Lemma append_step io db rec segs :
  db_inv db segs -> wio_ok io -> rec_ok rec -> mr_id rec < db_next_id db ->
  let '(db', st) := append_and_hash io db rec in
  same_rest db db' /\
  ((st = AEGIS_OK /\ (exists s, sg_payload s = Some (record_bytes rec) /\ db_inv db' (segs ++ [s])) /\
    (db_full db -> db_full db')) \/
   (st <> AEGIS_OK /\ db_inv db' segs /\ (db_full db -> cut_tail (db_log db') segs) /\
    (clean io -> db_full db -> db_full db'))).
Proof.
  intros Hi Hio Hrec Hid. pose proof Hrec as [W Hl]. pose proof Hio as (Henc & _ & Hput & _).
  unfold append_and_hash. rewrite Henc, (record_encode_layout aok ltac:(done)) by (done || (unfold MAX_FRAME; lia)).
  set (ns := if cfg_auth _ then _ else _).
  destruct (match ns with Some _ => usage_delta _ _ _ | None => _ end) as [dr dby].
  assert (db_full db -> cut_tail (db_log db) segs) as Hnow.
  { intros Hf. apply cut_tail_full; [apply Hi|done]. }
  destruct (match ns with Some _ => _ | None => _ end); [split; [done|right; by split_and!]|].
  destruct (log_append _ _ _ _ _) as [lf' off] eqn:Ea.
  destruct (log_append_cases _ segs rec io lf' off (di_log _ _ Hi) Hrec Hio Ea) as (He & Hk & Hoff).
  destruct Hi as [Hlog Hrecs Hhash Hmap Hnext Hfile].
  destruct off as [off|].
  2: { destruct Hoff as (Hh' & Hcut & Hcl). split; [done|right]. split; [done|]. split.
       - by split; cbn; rewrite ?He.
       - split; [done|]. intros Hc Hf. unfold db_full. cbn. by rewrite (Hcl Hc). }
  destruct Hoff as (-> & s & Hs & Hsp & Hh' & Hfull). cbn [set_log db_hash]. rewrite Hput.
  destruct (put_refines (db_hash db) (mr_id rec) (lf_size (db_log db)) (wrap 32 (Z.of_nat (length (record_bytes rec))))
    (memory_type_code (mr_type rec)) (flag (is_deleted rec)) (mr_expires_at rec) Hhash) as (h' & -> & Hw & Hm).
  assert (delivered (lf_encrypted lf') 0 (segs ++ [s])
    = delivered (lf_encrypted (db_log db)) 0 segs ++ [(lf_size (db_log db), record_bytes rec)]) as Hdel.
  { rewrite He, delivered_snoc, Hsp. rewrite (segs_size_bytes _ (lf_key (db_log db))) by apply Hlog.
    by rewrite (lh_size _ _ Hlog). }
  assert (forall t, db_inv (mkDb (db_config db) lf' h' t (db_next_id db) (db_index_file db) (db_log_generation db)) (segs ++ [s])) as Hinv.
  { intros t. split; cbn.
    - done.
    - apply Forall_app. split; [done|by apply Forall_singleton].
    - done.
    - rewrite Hdel, Hm, Hmap. unfold frames_index. rewrite foldl_app. cbn [foldl]. by rewrite index_step_rec.
    - rewrite Hdel, frames_max_app. cbn [frames_max foldl]. rewrite max_step_rec by done. lia.
    - rewrite He. by apply ckpt_inv_app. }
  assert (forall t, db_full db -> db_full (mkDb (db_config db) lf' h' t (db_next_id db) (db_index_file db) (db_log_generation db))) as Hf' by done.
  destruct ns as [ns|]; [destruct (negb _ || negb _)|]; (split; [done|left; split; [done|]; split; [exists s; split; [exact Hsp|apply Hinv]|apply Hf']]).
Qed.

(** ** Recovery *)

Definition rio_ok (sync : bool) : RecoveryIo := mkRecIo true true (fun _ => true) true rok aok aok aok true sync.

(** The state [db_open] hands to recovery. *)
Definition restarted (cfg : Config) (lf : LogFile) (ten : TenantTable) (file : FsState) : Db :=
  mkDb cfg (reopened lf) hash_index_create ten 1 file 0.

Section recovery.
Context (cfg : Config) (lf : LogFile) (ten : TenantTable) (file : FsState) (segs : list Seg) (t : list Z) (next : Z).
Context (Hok : Forall (seg_ok (lf_encrypted lf) (lf_key lf)) segs) (Hint : forallb intact segs = true)
  (Hrec : Forall seg_rec segs) (Ht : silent (reopened lf) (flen (segs_bytes segs))) (Hd : lf_disk lf = segs_bytes segs ++ t)
  (Hsz : flen (segs_bytes segs) < 2 ^ 63) (Hnext : next < 2 ^ 64)
  (Hmax : frames_max 0 (delivered (lf_encrypted lf) 0 segs) < next)
  (Hfile : ckpt_inv cfg (lf_encrypted lf) next segs (fs_file file)).

(** Where the scan starts: at a frame boundary, with the index of the frames
    before it. *)
Lemma recovery_start sync :
  exists segs1 segs2 h seed, segs = segs1 ++ segs2 /\ hi_wf h /\
    hi_map h = frames_index (delivered (lf_encrypted lf) 0 segs1) /\
    recovery_checkpoint (rio_ok sync) (restarted cfg lf ten file) = Some (h, flen (segs_bytes segs1), seed) /\
    frames_max 0 (delivered (lf_encrypted lf) 0 segs1) <= seed < next /\
    ckpt_inv cfg (lf_encrypted lf) (seed + 1) segs (fs_file file).
Proof.
  unfold recovery_checkpoint. cbn [rio_ok ri_read ri_plain ri_load ri_create restarted db_index_file db_hash
    db_config db_log].
  destruct (ckpt_read true true (fs_file file) (cfg_key cfg)) as [img|] eqn:Er.
  - destruct (ckpt_inv_loads _ _ _ _ _ _ _ Hfile Er Hok Hrec Hsz Hnext)
      as (segs1 & segs2 & h & nid & E & Hwf & Hm & -> & Hn & Hc).
    assert (flen (segs_bytes segs1) <= lf_size (reopened lf)) as Hle.
    { cbn. rewrite Hd, E, segs_bytes_app. unfold flen. rewrite !length_app. lia. }
    rewrite (proj2 (Z.leb_le _ _) Hle). pose proof (frames_max_nonneg (delivered (lf_encrypted lf) 0 segs1)).
    rewrite (proj2 (Z.eqb_neq nid 0)) by lia. exists segs1, segs2, h, (nid - 1).
    rewrite Z.sub_add. split_and!; (done || lia).
  - exists [], segs, hash_index_create, 0. cbn. split_and!; try done; [apply hi_wf_create| |].
    + pose proof (frames_max_nonneg (delivered (lf_encrypted lf) 0 segs)). lia.
    + intros img Hr. congruence.
Qed.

> [TASK REQUIREMENTS]: In the entries above, count the lines that contain the string "pose" and reply with the number only.

> [RESPONSE TO THIS EXERCISE]: 3